→ Action item
Will you return, word for word, only the lines from the top of the data below down to and including the one with "Inductive KeyState : Type"?

Collection entries
--- START ---

(** * Textures: a shallow embedding of [main.cpp]

    The program is a linear sequence of calls into GLFW, glad, stb_image and
    OpenGL, followed by a redraw loop.  The embedding keeps that shape: every
    library call is an operation of a small state monad over a [World] that
    records the calls issued (in order) together with the part of the
    library state the program can observe or influence (close flag, viewport,
    live object names, uploaded texture images).  Whatever the libraries
    answer is read from an environment [Env]. *)

From Stdlib Require Import ZArith QArith List String Bool Lia Lqa.
Import ListNotations.
Local Open Scope Z_scope.

(** ** Constants of the library headers *)

(** The symbolic constants of [glfw3.h] the program mentions. *)
Inductive GLFWconst : Type :=
| GLFW_CONTEXT_VERSION_MAJOR
| GLFW_CONTEXT_VERSION_MINOR
| GLFW_OPENGL_PROFILE
| GLFW_OPENGL_FORWARD_COMPAT
| GLFW_OPENGL_CORE_PROFILE
| GLFW_KEY_ESCAPE.

(** What [glfwGetKey] can answer. *)
Inductive KeyState : Type := GLFW_RELEASE | GLFW_PRESS.

(** The symbolic constants of [glad.h] the program mentions, and the three
    other wrap modes and the other filter its comments describe. *)
Inductive GLenum : Type :=
| GL_TRUE | GL_FALSE
| GL_TEXTURE_2D
| GL_TEXTURE_WRAP_S | GL_TEXTURE_WRAP_T
| GL_TEXTURE_MIN_FILTER | GL_TEXTURE_MAG_FILTER
| GL_REPEAT | GL_MIRRORED_REPEAT | GL_CLAMP_TO_EDGE | GL_CLAMP_TO_BORDER
| GL_NEAREST | GL_LINEAR
| GL_RGB | GL_UNSIGNED_BYTE | GL_UNSIGNED_INT | GL_FLOAT
| GL_TRIANGLES | GL_STATIC_DRAW
| GL_ARRAY_BUFFER | GL_ELEMENT_ARRAY_BUFFER
| GL_COLOR_BUFFER_BIT.

(** The value argument of [glfwWindowHint]: a number or a constant. *)
Inductive HintValue : Type :=
| HintInt (n : Z)
| HintGLFW (c : GLFWconst)
| HintGL (e : GLenum).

--- END ---

→ Your solution
(** * Textures: a shallow embedding of [main.cpp]

    The program is a linear sequence of calls into GLFW, glad, stb_image and
    OpenGL, followed by a redraw loop.  The embedding keeps that shape: every
    library call is an operation of a small state monad over a [World] that
    records the calls issued (in order) together with the part of the
    library state the program can observe or influence (close flag, viewport,
    live object names, uploaded texture images).  Whatever the libraries
    answer is read from an environment [Env]. *)

From Stdlib Require Import ZArith QArith List String Bool Lia Lqa.
Import ListNotations.
Local Open Scope Z_scope.

(** ** Constants of the library headers *)

(** The symbolic constants of [glfw3.h] the program mentions. *)
Inductive GLFWconst : Type :=
| GLFW_CONTEXT_VERSION_MAJOR
| GLFW_CONTEXT_VERSION_MINOR
| GLFW_OPENGL_PROFILE
| GLFW_OPENGL_FORWARD_COMPAT
| GLFW_OPENGL_CORE_PROFILE
| GLFW_KEY_ESCAPE.

(** What [glfwGetKey] can answer. *)
Inductive KeyState : Type := GLFW_RELEASE | GLFW_PRESS.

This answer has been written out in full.